Extracted records
====

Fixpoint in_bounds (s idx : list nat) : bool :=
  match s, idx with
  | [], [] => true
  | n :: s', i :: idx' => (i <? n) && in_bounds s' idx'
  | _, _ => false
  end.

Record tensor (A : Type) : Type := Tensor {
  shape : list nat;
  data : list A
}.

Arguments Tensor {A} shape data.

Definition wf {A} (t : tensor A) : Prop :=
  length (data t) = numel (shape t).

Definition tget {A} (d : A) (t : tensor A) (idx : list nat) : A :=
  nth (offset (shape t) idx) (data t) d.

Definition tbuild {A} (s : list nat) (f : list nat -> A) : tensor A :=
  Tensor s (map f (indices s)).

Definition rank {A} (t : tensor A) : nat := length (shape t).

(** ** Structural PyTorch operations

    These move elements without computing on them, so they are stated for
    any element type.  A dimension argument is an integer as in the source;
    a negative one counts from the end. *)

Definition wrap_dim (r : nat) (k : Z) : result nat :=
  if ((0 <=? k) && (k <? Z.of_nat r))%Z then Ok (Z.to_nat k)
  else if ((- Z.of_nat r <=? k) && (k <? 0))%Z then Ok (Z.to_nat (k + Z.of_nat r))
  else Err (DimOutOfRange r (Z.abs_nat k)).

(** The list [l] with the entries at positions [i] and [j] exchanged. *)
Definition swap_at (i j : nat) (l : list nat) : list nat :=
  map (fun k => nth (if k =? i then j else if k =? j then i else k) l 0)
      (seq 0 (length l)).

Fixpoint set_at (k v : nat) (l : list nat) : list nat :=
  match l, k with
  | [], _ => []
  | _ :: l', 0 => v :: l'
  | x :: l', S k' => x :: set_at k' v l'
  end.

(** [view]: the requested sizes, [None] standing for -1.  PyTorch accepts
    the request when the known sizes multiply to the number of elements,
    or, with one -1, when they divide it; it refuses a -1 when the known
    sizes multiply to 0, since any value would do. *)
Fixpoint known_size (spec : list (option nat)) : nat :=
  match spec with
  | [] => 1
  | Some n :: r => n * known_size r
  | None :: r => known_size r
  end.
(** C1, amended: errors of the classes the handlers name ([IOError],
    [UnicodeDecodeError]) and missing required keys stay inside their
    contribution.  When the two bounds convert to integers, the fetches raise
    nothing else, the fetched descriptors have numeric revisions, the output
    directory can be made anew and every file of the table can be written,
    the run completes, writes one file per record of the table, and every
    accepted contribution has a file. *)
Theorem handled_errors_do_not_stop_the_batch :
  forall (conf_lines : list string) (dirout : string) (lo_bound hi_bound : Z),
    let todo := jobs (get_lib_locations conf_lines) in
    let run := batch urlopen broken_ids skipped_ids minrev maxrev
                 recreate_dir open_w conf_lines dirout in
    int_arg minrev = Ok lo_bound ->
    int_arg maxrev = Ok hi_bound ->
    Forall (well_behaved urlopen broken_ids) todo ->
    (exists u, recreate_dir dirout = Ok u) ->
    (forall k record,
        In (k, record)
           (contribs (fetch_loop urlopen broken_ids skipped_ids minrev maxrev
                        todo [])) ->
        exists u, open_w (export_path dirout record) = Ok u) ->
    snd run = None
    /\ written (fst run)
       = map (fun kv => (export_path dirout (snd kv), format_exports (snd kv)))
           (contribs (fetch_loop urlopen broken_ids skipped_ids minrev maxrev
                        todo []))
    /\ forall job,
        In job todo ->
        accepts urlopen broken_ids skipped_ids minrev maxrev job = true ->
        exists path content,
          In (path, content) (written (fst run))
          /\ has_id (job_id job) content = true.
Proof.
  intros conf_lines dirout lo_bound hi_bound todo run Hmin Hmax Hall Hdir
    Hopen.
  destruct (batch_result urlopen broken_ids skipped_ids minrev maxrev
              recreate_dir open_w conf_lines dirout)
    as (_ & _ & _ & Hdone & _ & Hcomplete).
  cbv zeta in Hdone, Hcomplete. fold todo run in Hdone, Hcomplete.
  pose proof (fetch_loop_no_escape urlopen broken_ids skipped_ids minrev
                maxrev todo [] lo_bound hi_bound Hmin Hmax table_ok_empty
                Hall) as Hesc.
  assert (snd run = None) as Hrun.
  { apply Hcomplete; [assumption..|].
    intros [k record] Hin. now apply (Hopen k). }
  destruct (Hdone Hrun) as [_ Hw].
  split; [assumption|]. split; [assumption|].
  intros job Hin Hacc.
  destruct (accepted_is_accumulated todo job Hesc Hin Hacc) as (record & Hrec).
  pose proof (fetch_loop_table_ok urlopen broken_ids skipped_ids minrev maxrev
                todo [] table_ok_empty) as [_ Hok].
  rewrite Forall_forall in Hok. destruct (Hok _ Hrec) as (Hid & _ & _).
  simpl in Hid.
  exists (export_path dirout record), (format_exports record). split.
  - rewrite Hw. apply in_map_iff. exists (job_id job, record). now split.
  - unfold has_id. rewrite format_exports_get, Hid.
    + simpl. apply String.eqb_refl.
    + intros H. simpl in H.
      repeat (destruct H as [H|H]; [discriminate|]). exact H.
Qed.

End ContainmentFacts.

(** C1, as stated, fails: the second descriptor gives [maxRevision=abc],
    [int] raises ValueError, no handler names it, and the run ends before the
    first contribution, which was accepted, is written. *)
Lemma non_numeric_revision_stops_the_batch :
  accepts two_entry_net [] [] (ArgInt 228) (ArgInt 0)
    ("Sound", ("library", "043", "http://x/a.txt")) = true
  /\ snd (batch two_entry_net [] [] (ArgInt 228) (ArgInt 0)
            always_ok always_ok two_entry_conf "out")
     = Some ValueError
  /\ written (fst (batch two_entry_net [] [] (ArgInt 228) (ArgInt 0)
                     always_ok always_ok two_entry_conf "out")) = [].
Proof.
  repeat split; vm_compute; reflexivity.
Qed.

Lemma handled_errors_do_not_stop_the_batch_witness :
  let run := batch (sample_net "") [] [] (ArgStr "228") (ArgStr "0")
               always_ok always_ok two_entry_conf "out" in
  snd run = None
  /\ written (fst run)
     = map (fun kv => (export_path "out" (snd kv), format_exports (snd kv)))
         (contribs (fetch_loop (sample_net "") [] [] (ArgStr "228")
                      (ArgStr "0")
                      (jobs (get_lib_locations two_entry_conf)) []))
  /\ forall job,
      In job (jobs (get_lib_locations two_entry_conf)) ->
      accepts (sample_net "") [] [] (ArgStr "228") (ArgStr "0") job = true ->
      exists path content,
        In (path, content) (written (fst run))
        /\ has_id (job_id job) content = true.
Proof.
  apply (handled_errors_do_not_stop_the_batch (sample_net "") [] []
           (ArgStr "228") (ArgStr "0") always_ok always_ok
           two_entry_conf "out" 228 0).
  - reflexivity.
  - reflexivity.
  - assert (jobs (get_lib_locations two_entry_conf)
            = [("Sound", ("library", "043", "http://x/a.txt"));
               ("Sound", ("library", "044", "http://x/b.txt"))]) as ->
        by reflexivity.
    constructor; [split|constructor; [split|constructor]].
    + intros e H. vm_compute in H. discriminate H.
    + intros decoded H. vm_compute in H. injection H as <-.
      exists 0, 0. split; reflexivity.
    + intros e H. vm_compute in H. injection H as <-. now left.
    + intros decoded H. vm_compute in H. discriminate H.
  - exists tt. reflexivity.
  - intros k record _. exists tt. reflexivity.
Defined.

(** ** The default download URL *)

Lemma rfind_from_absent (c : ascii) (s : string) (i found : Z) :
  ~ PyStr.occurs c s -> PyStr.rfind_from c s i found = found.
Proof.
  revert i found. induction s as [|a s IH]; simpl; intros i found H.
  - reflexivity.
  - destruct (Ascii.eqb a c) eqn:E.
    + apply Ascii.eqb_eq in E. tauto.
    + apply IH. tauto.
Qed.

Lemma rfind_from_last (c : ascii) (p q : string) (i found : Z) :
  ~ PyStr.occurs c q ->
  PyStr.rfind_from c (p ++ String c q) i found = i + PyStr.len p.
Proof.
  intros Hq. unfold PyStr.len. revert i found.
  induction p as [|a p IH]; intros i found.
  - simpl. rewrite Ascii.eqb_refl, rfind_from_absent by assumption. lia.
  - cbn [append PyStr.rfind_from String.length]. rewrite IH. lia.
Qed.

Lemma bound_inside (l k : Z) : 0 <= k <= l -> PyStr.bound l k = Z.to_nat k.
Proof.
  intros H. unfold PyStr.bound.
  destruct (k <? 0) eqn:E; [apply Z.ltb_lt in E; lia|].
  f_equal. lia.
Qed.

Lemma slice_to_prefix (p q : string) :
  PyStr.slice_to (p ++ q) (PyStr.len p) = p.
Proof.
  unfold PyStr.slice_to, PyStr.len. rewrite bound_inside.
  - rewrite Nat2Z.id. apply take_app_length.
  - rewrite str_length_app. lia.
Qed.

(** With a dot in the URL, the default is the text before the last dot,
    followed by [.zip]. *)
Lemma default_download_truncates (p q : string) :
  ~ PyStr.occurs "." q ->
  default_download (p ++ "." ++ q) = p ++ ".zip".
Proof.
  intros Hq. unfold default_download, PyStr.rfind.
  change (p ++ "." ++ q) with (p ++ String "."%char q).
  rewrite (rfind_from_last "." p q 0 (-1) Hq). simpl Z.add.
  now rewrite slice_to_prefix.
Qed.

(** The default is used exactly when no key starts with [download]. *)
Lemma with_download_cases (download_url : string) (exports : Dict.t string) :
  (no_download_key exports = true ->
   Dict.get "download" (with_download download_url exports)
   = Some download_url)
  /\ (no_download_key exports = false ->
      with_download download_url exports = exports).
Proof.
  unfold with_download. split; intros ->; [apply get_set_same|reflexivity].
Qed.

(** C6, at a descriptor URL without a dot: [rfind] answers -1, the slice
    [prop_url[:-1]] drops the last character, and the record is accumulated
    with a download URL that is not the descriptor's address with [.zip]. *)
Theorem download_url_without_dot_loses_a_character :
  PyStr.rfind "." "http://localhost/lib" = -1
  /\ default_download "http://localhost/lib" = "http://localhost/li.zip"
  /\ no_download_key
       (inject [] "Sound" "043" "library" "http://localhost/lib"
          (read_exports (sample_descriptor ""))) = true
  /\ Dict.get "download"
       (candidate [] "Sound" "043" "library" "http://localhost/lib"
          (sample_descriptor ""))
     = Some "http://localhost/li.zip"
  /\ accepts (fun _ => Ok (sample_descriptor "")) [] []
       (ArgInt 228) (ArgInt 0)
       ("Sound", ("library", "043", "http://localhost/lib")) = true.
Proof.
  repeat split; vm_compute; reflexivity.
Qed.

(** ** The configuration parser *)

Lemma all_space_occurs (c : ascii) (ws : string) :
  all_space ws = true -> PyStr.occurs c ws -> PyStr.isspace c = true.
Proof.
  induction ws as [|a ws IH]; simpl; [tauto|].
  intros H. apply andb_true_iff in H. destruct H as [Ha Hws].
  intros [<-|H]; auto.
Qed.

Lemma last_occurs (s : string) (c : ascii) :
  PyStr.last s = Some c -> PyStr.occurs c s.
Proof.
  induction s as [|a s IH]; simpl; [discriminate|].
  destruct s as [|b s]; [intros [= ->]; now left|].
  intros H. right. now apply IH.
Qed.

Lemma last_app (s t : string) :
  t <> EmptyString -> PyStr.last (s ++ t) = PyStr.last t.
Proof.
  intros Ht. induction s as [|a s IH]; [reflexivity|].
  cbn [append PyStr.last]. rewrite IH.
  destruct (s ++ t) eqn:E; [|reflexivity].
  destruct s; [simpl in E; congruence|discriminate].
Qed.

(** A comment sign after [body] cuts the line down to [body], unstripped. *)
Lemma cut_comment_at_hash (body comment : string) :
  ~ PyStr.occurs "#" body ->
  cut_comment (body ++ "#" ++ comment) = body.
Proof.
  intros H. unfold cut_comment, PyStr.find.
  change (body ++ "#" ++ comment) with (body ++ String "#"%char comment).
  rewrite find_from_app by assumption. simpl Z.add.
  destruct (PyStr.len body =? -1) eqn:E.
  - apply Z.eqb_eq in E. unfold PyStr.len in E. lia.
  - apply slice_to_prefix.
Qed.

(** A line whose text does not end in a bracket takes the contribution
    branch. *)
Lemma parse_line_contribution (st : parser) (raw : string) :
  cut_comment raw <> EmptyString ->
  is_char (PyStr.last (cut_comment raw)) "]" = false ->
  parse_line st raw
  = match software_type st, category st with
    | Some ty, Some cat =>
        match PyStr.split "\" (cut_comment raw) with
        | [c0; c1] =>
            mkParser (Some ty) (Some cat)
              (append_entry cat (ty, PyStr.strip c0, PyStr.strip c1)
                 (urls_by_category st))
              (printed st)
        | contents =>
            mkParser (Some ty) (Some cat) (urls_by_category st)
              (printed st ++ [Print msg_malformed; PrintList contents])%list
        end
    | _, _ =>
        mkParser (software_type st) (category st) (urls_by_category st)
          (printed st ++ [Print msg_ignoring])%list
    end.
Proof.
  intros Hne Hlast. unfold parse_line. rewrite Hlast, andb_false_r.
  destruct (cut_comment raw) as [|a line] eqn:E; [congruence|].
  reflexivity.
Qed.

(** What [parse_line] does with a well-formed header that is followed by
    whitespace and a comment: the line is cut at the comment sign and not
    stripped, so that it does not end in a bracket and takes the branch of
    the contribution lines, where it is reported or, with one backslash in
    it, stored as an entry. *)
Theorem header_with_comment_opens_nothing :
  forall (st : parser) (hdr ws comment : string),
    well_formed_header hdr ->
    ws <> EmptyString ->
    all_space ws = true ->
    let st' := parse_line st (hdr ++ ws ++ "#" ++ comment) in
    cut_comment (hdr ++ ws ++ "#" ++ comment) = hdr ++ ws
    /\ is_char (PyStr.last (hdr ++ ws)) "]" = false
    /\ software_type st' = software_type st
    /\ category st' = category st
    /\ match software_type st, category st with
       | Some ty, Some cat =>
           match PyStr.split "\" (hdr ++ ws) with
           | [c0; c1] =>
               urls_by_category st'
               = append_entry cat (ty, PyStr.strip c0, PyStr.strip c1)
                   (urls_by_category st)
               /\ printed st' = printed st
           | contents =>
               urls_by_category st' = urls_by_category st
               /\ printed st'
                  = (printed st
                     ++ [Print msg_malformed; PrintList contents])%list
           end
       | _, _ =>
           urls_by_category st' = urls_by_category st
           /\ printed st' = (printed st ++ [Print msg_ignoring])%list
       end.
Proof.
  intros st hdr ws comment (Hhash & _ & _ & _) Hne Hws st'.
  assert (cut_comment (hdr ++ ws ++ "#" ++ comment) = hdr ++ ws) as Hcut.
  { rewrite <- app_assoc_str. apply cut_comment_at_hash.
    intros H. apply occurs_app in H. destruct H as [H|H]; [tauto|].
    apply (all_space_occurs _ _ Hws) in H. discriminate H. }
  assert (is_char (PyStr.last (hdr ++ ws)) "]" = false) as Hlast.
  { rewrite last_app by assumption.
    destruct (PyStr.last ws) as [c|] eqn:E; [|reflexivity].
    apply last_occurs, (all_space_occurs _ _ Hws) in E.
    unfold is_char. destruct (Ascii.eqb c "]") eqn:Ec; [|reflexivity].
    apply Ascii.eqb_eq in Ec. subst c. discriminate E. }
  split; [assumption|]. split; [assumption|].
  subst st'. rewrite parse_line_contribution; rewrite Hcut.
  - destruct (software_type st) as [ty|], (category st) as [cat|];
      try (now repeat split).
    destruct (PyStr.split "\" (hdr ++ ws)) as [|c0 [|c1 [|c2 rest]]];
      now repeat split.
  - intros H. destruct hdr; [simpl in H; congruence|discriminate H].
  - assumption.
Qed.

====

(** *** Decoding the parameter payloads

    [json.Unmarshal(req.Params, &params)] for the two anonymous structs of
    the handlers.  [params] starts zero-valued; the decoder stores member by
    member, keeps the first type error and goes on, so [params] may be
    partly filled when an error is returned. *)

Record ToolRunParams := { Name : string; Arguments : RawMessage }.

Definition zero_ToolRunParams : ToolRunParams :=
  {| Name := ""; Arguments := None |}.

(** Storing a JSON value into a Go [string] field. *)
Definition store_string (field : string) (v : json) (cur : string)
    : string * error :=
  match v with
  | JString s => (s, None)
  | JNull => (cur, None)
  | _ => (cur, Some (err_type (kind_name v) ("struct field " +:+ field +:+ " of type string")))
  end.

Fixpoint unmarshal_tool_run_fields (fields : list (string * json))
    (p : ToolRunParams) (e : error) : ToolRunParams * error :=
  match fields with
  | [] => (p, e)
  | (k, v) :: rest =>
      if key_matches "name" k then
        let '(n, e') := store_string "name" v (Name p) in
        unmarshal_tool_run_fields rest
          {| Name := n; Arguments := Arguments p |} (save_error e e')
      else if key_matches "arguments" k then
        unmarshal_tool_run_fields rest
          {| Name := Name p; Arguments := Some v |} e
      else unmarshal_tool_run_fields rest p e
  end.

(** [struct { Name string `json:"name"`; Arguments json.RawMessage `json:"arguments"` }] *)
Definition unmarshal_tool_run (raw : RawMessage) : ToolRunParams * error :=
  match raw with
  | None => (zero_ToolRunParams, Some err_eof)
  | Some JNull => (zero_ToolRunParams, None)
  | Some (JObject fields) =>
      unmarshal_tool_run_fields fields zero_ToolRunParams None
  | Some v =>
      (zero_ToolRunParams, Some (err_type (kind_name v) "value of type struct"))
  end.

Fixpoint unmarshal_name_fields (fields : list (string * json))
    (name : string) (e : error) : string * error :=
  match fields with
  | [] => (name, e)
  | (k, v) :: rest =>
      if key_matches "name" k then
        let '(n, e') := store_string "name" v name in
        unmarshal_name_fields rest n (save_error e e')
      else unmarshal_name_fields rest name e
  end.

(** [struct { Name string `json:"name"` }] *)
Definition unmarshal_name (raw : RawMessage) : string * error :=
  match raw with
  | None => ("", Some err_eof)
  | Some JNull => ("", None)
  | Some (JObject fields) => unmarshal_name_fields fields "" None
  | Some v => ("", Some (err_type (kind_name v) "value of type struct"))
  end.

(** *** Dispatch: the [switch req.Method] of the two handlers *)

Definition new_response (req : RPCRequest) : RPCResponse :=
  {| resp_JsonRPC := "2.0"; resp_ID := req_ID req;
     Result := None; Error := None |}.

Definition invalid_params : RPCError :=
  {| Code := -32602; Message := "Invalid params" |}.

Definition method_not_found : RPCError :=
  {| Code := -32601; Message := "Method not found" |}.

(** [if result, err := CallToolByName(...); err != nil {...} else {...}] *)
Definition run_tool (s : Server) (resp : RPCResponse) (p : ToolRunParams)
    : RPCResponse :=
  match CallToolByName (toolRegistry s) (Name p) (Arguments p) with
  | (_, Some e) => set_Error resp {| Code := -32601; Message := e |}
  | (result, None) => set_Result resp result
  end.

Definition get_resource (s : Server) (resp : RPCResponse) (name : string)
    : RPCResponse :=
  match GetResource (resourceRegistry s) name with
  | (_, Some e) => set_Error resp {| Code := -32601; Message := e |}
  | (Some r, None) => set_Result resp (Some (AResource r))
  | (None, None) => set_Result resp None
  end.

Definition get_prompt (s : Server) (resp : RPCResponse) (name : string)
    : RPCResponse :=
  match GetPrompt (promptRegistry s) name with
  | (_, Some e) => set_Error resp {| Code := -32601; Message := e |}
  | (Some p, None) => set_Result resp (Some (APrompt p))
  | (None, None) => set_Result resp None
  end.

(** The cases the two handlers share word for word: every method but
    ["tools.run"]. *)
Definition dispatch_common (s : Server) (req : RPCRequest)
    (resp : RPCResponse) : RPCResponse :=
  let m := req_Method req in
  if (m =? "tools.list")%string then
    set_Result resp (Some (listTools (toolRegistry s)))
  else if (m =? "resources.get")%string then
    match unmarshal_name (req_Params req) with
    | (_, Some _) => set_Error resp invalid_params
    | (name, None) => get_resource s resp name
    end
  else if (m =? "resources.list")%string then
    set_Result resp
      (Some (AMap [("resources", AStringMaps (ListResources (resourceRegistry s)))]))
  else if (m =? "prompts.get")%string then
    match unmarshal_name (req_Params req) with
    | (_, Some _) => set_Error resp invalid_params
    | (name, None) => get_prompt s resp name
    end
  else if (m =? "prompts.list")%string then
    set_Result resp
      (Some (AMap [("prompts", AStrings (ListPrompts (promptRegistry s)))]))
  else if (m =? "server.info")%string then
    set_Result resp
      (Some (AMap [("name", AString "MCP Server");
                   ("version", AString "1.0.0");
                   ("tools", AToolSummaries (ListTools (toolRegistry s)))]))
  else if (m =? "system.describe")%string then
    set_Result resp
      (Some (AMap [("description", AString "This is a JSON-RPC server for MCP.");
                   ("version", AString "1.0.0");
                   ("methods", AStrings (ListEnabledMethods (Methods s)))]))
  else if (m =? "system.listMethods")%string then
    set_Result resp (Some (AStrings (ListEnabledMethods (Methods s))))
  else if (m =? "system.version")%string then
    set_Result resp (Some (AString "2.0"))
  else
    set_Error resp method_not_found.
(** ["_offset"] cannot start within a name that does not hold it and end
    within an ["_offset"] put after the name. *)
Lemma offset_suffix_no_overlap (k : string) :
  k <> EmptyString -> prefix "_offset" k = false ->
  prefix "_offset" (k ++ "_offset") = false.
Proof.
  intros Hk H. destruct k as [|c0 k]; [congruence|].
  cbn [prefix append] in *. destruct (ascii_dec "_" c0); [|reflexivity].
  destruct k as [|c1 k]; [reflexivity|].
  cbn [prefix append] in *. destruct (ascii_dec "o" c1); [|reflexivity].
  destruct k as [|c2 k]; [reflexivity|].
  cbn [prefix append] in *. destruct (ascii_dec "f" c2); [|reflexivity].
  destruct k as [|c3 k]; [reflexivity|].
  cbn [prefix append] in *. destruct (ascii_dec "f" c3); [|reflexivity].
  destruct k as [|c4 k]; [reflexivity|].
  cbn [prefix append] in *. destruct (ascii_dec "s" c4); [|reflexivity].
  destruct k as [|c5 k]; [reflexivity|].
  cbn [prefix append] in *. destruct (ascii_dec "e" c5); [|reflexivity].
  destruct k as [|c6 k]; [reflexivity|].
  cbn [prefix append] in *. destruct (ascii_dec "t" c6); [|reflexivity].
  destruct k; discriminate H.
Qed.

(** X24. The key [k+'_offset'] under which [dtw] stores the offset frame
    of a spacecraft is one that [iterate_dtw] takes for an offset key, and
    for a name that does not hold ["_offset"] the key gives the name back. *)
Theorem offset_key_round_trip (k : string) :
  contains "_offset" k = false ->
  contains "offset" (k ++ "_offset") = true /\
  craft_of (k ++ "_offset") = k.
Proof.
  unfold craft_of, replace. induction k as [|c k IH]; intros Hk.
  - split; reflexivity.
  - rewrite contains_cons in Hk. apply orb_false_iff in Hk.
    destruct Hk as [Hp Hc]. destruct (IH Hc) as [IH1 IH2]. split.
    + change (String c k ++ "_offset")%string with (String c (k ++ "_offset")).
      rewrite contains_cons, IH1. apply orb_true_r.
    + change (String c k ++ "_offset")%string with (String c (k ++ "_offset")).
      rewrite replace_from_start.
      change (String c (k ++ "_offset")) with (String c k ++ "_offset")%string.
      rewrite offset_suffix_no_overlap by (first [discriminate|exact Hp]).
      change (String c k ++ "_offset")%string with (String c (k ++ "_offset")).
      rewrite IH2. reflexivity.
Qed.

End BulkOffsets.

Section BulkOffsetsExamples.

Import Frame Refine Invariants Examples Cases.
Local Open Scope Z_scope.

====

TASK TO COMPLETE
For each line in the records that holds "todo", show that line as it stands.

EXPECTED OUTPUT
    let todo := jobs (get_lib_locations conf_lines) in
    Forall (well_behaved urlopen broken_ids) todo ->
                        todo [])) ->
                        todo []))
        In job todo ->
  intros conf_lines dirout lo_bound hi_bound todo run Hmin Hmax Hall Hdir
  cbv zeta in Hdone, Hcomplete. fold todo run in Hdone, Hcomplete.
                maxrev todo [] lo_bound hi_bound Hmin Hmax table_ok_empty
  destruct (accepted_is_accumulated todo job Hesc Hin Hacc) as (record & Hrec).
                todo [] table_ok_empty) as [_ Hok].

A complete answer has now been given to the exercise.